Литмир - Электронная Библиотека

Очнулась. Вздохнула глубоко, шевельнула легонько руками, ногами, ощутила обнажённой кожей тёплое дыхание любопытного ветерка. Боли не было – не верилось. Казалось, она подленько прячется где-то в затаённых уголках моего возрождённого с рассветом тела и ждёт подходящего момента, чтобы наброситься, укусить, оторвать кусок плоти и снова свести меня с ума.

Глаза открыть сил не было, я просто лежала на мягкой траве, упивалась свежим воздухом, согревалась в ласковых солнечных лучах. Хотя куда ещё греться, только из пламени, усмехнулась, потянулась, словно после долгого сна, и услышала шорохи, частое дыхание, почуяла терпкий звериный аромат. Ну иди же ко мне, иди, поманила беззвучно, притянула к себе мягкое, податливое, с горячим круглым животиком и горьковатым молочным запахом. Щеночек облизал мне лицо, пыхтя от счастья, ткнулся в мои волосы ушастой мордочкой, вот она, кровушка молоденькая, сама в рот страждущий просится, пей, моя милая, пей…
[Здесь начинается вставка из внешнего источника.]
(* ===== verification/Ntlk.v ===== *)
(** * The netlink demonstration

    Models [src/ntlink/go/ntlk.go]: the program that opens a client of the kernel's
    datapaths, lists them twice and prints what it found.  Its state is the system
    with the text written so far.  [genetlink] and the decoders of [netlink] and
    [nlenc] are arguments, as in [Ovsnl]; so is [os.IsNotExist], which looks into
    errors of the system. *)

From S2P Require Import Prelude GoStrings GoConv GoQuote Client ErrorText Kernel Ovsnl.

Section main.
Context `{Printable} (IsNotExist : error -> bool).
Context (host : endian) (UnmarshalAttributes : list Z -> go (list Attribute)).
Context (nlenc_String : list Z -> string) (nlenc_Uint32 : list Z -> go Z).
Context {W : Type} (Dial : cmd W unit) (ListFamilies : cmd W (list Family)) (CloseConn : cmd W unit).
Context (Execute : Message -> Z -> Z -> cmd W (list Message)) (flags : Z).

(** The system and the standard output. *)
Definition sys : Type := W * string.

Definition on_system {A} (m : cmd W A) : cmd sys A := fun '(w, out) =>
  let '(w, r) := m w in ((w, out), r).

Definition Printf (s : string) : cmd sys unit := fun '(w, out) => ((w, out +:+ s), Ok tt).

(** Runs [m], and [d] when it returns or panics; the error [d] returns is dropped. *)
Definition deferred {A} (d : cmd sys unit) (m : cmd sys A) : cmd sys A := fun s =>
  let '(s, r) := m s in
  match d s with
  | (s, Panic p) => (s, Panic p)
  | (s, _) => (s, r)
  end.

Definition nil_deref : string := "invalid memory address or nil pointer dereference".

(** [c.Datapath.List()] and [c.Close()], where [c], and its service, can be nil. *)
Definition Datapath_List (c : option nlClient) : cmd sys (list Datapath) :=
  match c ≫= client_Datapath with
  | Some f => on_system (List_ host UnmarshalAttributes nlenc_String nlenc_Uint32 Execute flags f)
  | None => fun s => (s, Panic nil_deref)
  end.

Definition client_Close (c : option nlClient) : cmd sys unit :=
  match c with
  | Some _ => on_system (Close CloseConn)
  | None => fun s => (s, Panic nil_deref)
  end.

(** The handling of a call: after an error [failed] prints it and the list is nil. *)
Definition or_print (failed : string) (m : cmd sys (list Datapath)) : cmd sys (list Datapath) := fun s =>
  match m s with
  | (s, Err e) => (_ ← Printf (failed +:+ error_text e); mret []) s
  | x => x
  end.

Fixpoint print_all (show : Datapath -> string) (l : list Datapath) : cmd sys unit :=
  match l with
  | [] => mret tt
  | d :: l => _ ← Printf (show d); print_all show l
  end.

Definition show_packet (p : Datapath) : string := "packets: " +:+ Quote (dp_Name p).
Definition show_datapath (d : Datapath) : string :=
  "datapath: " +:+ Quote (dp_Name d) +:+ ", flows: " +:+ fmt_d (Flows (Stats d)).

Definition newline_ : string := sing newline.

(** What follows the deferred closing. *)
Definition main_body (c : option nlClient) : cmd sys unit :=
  pkts ← or_print "failed to list packets: " (Datapath_List c);
  _ ← print_all show_packet pkts;
  _ ← Printf newline_;
  dps ← or_print "failed to list datapaths: " (Datapath_List c);
  _ ← print_all show_datapath dps;
  Printf (newline_ +:+ "Stopping go" +:+ newline_).

(** The client, and what is done with it or its error. *)
Definition main_client : cmd sys unit := fun s =>
  match on_system (New ListFamilies CloseConn Dial) s with
  | (s, Ok c) => deferred (client_Close (Some c)) (main_body (Some c)) s
  | (s, Err e) =>
      if IsNotExist e
      then Printf ("generic netlink OVS families not found: " +:+ error_text e) s
      else (_ ← Printf ("failed to create client " +:+ error_text e);
            deferred (client_Close None) (main_body None)) s
  | (s, Panic p) => (s, Panic p)
  end.

Definition main : cmd sys unit := _ ← Printf ("Testing go" +:+ newline_); main_client.

(** ** What is printed *)

Definition listed (failed : string) (show : Datapath -> string) (r : go (list Datapath)) : string :=
  match r with
  | Ok l => String.concat "" (map show l)
  | Err e => failed +:+ error_text e
  | Panic _ => ""
  end.

Definition greeting : string := "Testing go" +:+ newline_.
Definition farewell : string := newline_ +:+ "Stopping go" +:+ newline_.

Lemma print_all_spec show l w out :
  print_all show l (w, out) = ((w, out +:+ String.concat "" (map show l)), Ok tt).
Proof.
  revert out. induction l as [|d l IH]; intros out; [cbn; by rewrite app_nil_r'|].
  cbn [print_all map]. unfold mbind, cmd_bind. cbn [Printf]. by rewrite IH, concat_cons, app_assoc'.
Qed.

Lemma or_print_spec c f failed show w w1 r out :
  c ≫= client_Datapath = Some f ->
  List_ host UnmarshalAttributes nlenc_String nlenc_Uint32 Execute flags f w = (w1, r) -> is_Panic r = false ->
  exists l out1, or_print failed (Datapath_List c) (w, out) = ((w1, out1), Ok l) /\
    out1 +:+ String.concat "" (map show l) = out +:+ listed failed show r.
Proof.
  intros Hc Hl Hr. unfold or_print, Datapath_List. rewrite Hc. cbn [on_system]. rewrite Hl.
  destruct r as [l|e|p]; [by exists l, out| |done].
  eexists [], _. split; [reflexivity|]. cbn. by rewrite app_nil_r'.
Qed.

Lemma main_body_spec c f w w1 r1 w2 r2 out :
  client_Datapath c = Some f ->
  List_ host UnmarshalAttributes nlenc_String nlenc_Uint32 Execute flags f w = (w1, r1) -> is_Panic r1 = false ->
  List_ host UnmarshalAttributes nlenc_String nlenc_Uint32 Execute flags f w1 = (w2, r2) -> is_Panic r2 = false ->
  main_body (Some c) (w, out) =
  ((w2, out +:+ listed "failed to list packets: " show_packet r1 +:+ newline_ +:+
        listed "failed to list datapaths: " show_datapath r2 +:+ farewell), Ok tt).
Proof.
  intros Hc H1 P1 H2 P2. unfold main_body.
  destruct (or_print_spec (Some c) f "failed to list packets: " show_packet _ _ _ out Hc H1 P1) as (l1 & o1 & E1 & S1).
  rewrite (cmd_bind_Ok _ _ _ _ _ E1), (cmd_bind_Ok _ _ _ _ _ (print_all_spec _ _ _ _)).
  set (o2 := out +:+ listed "failed to list packets: " show_packet r1 +:+ newline_).
  rewrite (cmd_bind_Ok (Printf newline_) _ _ (w1, o2) tt) by (unfold o2; cbn; by rewrite S1, app_assoc').
  destruct (or_print_spec (Some c) f "failed to list datapaths: " show_datapath _ _ _ o2 Hc H2 P2) as (l2 & o3 & E2 & S2).
  rewrite (cmd_bind_Ok _ _ _ _ _ E2), (cmd_bind_Ok _ _ _ _ _ (print_all_spec _ _ _ _)).
  cbn. rewrite S2. unfold o2, farewell. by rewrite !app_assoc'.
Qed.

(** What the program prints and how it ends. With a client that has its datapath
    service it prints both lists, or the errors instead, closes the connection last and
    returns. Without the kernel's families it says so. After any other failure to make
    a client it prints the error, goes on with a nil client and dies of it. *)
Theorem main_outcomes w w1 rc :
  New ListFamilies CloseConn Dial w = (w1, rc) ->
  match rc with
  | Ok c => forall f w2 r1 w3 r2 w4, client_Datapath c = Some f ->
      List_ host UnmarshalAttributes nlenc_String nlenc_Uint32 Execute flags f w1 = (w2, r1) ->
      List_ host UnmarshalAttributes nlenc_String nlenc_Uint32 Execute flags f w2 = (w3, r2) ->
      is_Panic r1 = false -> is_Panic r2 = false -> (exists r, CloseConn w3 = (w4, r) /\ is_Panic r = false) ->
      main (w, "") = ((w4, greeting +:+ listed "failed to list packets: " show_packet r1 +:+ newline_ +:+
                           listed "failed to list datapaths: " show_datapath r2 +:+ farewell), Ok tt)
  | Err e => main (w, "") =
      if IsNotExist e
      then ((w1, greeting +:+ "generic netlink OVS families not found: " +:+ error_text e), Ok tt)
      else ((w1, greeting +:+ "failed to create client " +:+ error_text e), Panic nil_deref)
  | Panic p => main (w, "") = ((w1, greeting), Panic p)
  end.
Proof.
  intros Hn. change (main (w, "")) with (main_client (w, greeting)). unfold main_client.
  cbn [on_system]. rewrite Hn. destruct rc as [c|e|p]; [|by destruct (IsNotExist e)|done].
  intros f w2 r1 w3 r2 w4 Hc H1 H2 P1 P2 (r & Hcl & Pr). unfold deferred.
  rewrite (main_body_spec c f _ _ _ _ _ _ Hc H1 P1 H2 P2). cbn [client_Close on_system]. unfold Close.
  rewrite Hcl. by destruct r.
Qed.

(** ** The connection *)

Section connection.

(** How many connections the system holds open, and what the netlink packages do to it. *)
Context (opened : W -> nat).
Context (Dial_opens : forall w, opened (fst (Dial w)) = (if is_Ok (snd (Dial w)) then S (opened w) else opened w)).
Context (Close_closes : forall w, opened (fst (CloseConn w)) = Nat.pred (opened w)).
Context (ListFamilies_keeps : forall w, opened (fst (ListFamilies w)) = opened w /\ is_Panic (snd (ListFamilies w)) = false).
Context (Execute_keeps : forall m id fl w, opened (fst (Execute m id fl w)) = opened w).

Definition keeps {A} (m : cmd sys A) : Prop := forall s, opened (fst (fst (m s))) = opened (fst s).

Lemma keeps_bind {A B} (m : cmd sys A) (f : A -> cmd sys B) : keeps m -> (forall a, keeps (f a)) -> keeps (m ≫= f).
Proof.
  intros Hm Hf s. specialize (Hm s). unfold mbind, cmd_bind. destruct (m s) as [s1 [a|e|p]]; [|done..].
  by rewrite (Hf a s1).
Qed.

Lemma keeps_Printf t : keeps (Printf t).
Proof. by intros [w out]. Qed.

Lemma keeps_Datapath_List c : keeps (Datapath_List c).
Proof.
  unfold Datapath_List. destruct (c ≫= client_Datapath) as [f|]; [|done]. intros [w out]. cbn [on_system].
  unfold List_, mbind, cmd_bind.
  pose proof (Execute_keeps (request host DpCmdGet f) (fam_ID f) flags w) as He.
  by destruct (Execute _ _ _ w) as [w1 [ms|e|p]].
Qed.

Lemma keeps_or_print failed m : keeps m -> keeps (or_print failed m).
Proof.
  intros Hm s. specialize (Hm s). unfold or_print. by destruct (m s) as [[w1 o1] [l|e|p]].
Qed.

Lemma keeps_print_all show l : keeps (print_all show l).
Proof. induction l as [|d l IH]; [done|]. apply keeps_bind; [apply keeps_Printf|done]. Qed.

Lemma keeps_main_body c : keeps (main_body c).
Proof.
  unfold main_body.
  repeat first [apply keeps_bind; [|intros ?]|apply keeps_or_print|apply keeps_Datapath_List
               |apply keeps_print_all|apply keeps_Printf].
Qed.

Lemma New_opens w :
  opened (fst (New ListFamilies CloseConn Dial w)) =
    (if is_Ok (snd (New ListFamilies CloseConn Dial w)) then S (opened w) else opened w).
Proof.
  unfold New, newClient, mbind, cmd_bind. pose proof (Dial_opens w) as Hd.
  destruct (Dial w) as [w1 [[]|e|p]]; [|done..]. cbn [fst snd is_Ok] in Hd.
  destruct (ListFamilies_keeps w1) as [Hl Hp]. destruct (ListFamilies w1) as [w2 [fs|e|p]]; [| |done]; cbn [fst snd] in *.
  - pose proof (Close_closes w2). pose proof (init_no_panic (mkNlClient None None) fs).
    destruct (init _ fs) as [c|e|p]; cbn [fst snd is_Ok] in *; [lia|lia|done].
  - cbn [is_Ok]. rewrite Close_closes. lia.
Qed.

(** Whatever the kernel answers, and whether the program returns or dies of a panic,
    it leaves no connection open that it opened. *)
Theorem main_closes w : opened (fst (fst (main (w, "")))) = opened w.
Proof.
  change (main (w, "")) with (main_client (w, greeting)). unfold main_client. cbn [on_system].
  pose proof (New_opens w) as Hn. destruct (New _ _ _ w) as [w1 [c|e|p]]; cbn [fst snd is_Ok] in Hn; [| |done].
  - unfold deferred. pose proof (keeps_main_body (Some c) (w1, greeting)) as Hb.
    destruct (main_body (Some c) _) as [[w2 out] r]. cbn [fst client_Close on_system] in *. unfold Close.
    pose proof (Close_closes w2) as Hc. destruct (CloseConn w2) as [w3 [[]|e|p]]; cbn [fst] in *; lia.
  - by destruct (IsNotExist e).
Qed.
End connection.
End main.

(** ** Witnesses *)

Section Witnesses.
#[local] Existing Instance ascii_table.

(** A system that counts its connections and answers with the sample datapath. *)
Definition is_not_exist (e : error) : bool :=
  match e with ErrorString s => (s =? "file does not exist")%string | _ => false end.
Definition sampleMain (fams : list Family) : cmd (sys (W := nat)) unit :=
  main is_not_exist Little nla_UnmarshalAttributes c_string le_Uint32
    (fun n => (S n, Ok tt)) (fun n => (n, Ok fams)) (fun n => (Nat.pred n, Ok tt))
    (fun _ _ _ n => (n, Ok [sampleMessage])) 0.

Lemma main_outcomes_witness :
  sampleMain sampleFamilies (0%nat, "") =
  ((0%nat, greeting +:+ "packets: " +:+ Quote "ovs-system" +:+ newline_ +:+
           "datapath: " +:+ Quote "ovs-system" +:+ ", flows: 40" +:+ farewell), Ok tt).
Proof.
  pose proof (main_outcomes is_not_exist Little nla_UnmarshalAttributes c_string le_Uint32
    (fun n : nat => (S n, Ok tt)) (fun n => (n, Ok sampleFamilies)) (fun n => (Nat.pred n, Ok tt))
    (fun _ _ _ n => (n, Ok [sampleMessage])) 0 0%nat 1%nat
    (Ok (mkNlClient (Some (mkFamily 20 2 "ovs_datapath")) (Some (mkFamily 22 1 "ovs_packet")))) eq_refl
    (mkFamily 20 2 "ovs_datapath") 1%nat (Ok [sampleDatapath]) 1%nat (Ok [sampleDatapath]) 0%nat) as H.
  unfold sampleMain. rewrite H; try done.
  exists (Ok tt). by split.
Defined.

Lemma main_closes_witness : fst (fst (sampleMain [] (3%nat, ""))) = 3%nat.
Proof.
  apply (main_closes is_not_exist Little nla_UnmarshalAttributes c_string le_Uint32 _ _ _ _ 0 (fun n => n)).
  - done.
  - done.
  - done.
  - done.
Defined.

(** No families: the program says so. Four families of one name: the client has no
    datapath service, and the program dies of it. *)
Example main_no_families :
  sampleMain [] (0%nat, "") =
  ((0%nat, greeting +:+ "generic netlink OVS families not found: file does not exist"), Ok tt).
Proof. vm_compute. reflexivity. Qed.
Example main_same_names :
  sampleMain (repeat (mkFamily 22 1 "ovs_packet") 4) (0%nat, "") = ((0%nat, greeting), Panic nil_deref).
Proof. vm_compute. reflexivity. Qed.
End Witnesses.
Ах, как хорошо! Сила вливается в меня бурным потоком, словно вино в пустой кожаный мех, орошает иссушенное огнём тело, наполняет меня жизнью, я снова пылаю, только это живительное пламя, возрождающее, воскрешающее. Ещё, ещё глоточек! Напрасно терзаю обескровленное собачье тельце, жизнь в нём иссякла. Мало, мне мало, хочу ещё! И словно в ответ на мои мольбы зазвенел где-то рядом тонкий детский голосок:

– Черныш, Черныш, а ну иди сюда!

Налилась силушкой досыта, смотрюсь в прозрачную гладь речного омута, любуюсь – хороша бесовка! Волосы чернее ночи, кожа белая, словно сок мухоморный, стан тонкий, гибкий, что твоя лоза. А в глазах, тёмно-тёмно-синих – злоба развесёлая. Вот так, людишки глупые, вы меня в полымя, я оттуда, ещё сильнее и краше, вы меня на дыбу, я и с неё легко сойду, только неистовее стану, и уж тогда беды вам не миновать!

Задохнулась от собственного могущества, закружилась лебедицей, окуталась волосами, словно туманом – пора в путь-дорогу отправляться, не ждут меня в той сторонке, ну что поделать, буду нежданной гостьей, неотвратимой, безжалостной…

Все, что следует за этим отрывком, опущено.